**Work instruction:** Pull out every line below containing the word "false".

**Extracted data:**
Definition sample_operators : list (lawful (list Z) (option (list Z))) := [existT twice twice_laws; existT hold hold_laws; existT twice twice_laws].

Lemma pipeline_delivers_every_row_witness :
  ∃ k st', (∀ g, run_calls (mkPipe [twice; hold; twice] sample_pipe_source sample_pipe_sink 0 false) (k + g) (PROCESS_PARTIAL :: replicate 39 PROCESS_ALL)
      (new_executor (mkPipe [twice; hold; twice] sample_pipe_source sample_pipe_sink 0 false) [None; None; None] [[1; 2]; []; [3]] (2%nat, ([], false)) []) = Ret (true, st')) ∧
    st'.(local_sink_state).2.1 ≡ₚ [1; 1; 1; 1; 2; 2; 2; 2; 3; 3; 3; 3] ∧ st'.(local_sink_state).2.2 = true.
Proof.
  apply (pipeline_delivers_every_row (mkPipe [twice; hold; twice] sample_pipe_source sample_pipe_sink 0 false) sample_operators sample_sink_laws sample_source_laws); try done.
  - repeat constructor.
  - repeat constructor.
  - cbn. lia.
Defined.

**Response area:**
  ∃ k st', (∀ g, run_calls (mkPipe [twice; hold; twice] sample_pipe_source sample_pipe_sink 0 false) (k + g) (PROCESS_PARTIAL :: replicate 39 PROCESS_ALL)
      (new_executor (mkPipe [twice; hold; twice] sample_pipe_source sample_pipe_sink 0 false) [None; None; None] [[1; 2]; []; [3]] (2%nat, ([], false)) []) = Ret (true, st')) ∧
  apply (pipeline_delivers_every_row (mkPipe [twice; hold; twice] sample_pipe_source sample_pipe_sink 0 false) sample_operators sample_sink_laws sample_source_laws); try done.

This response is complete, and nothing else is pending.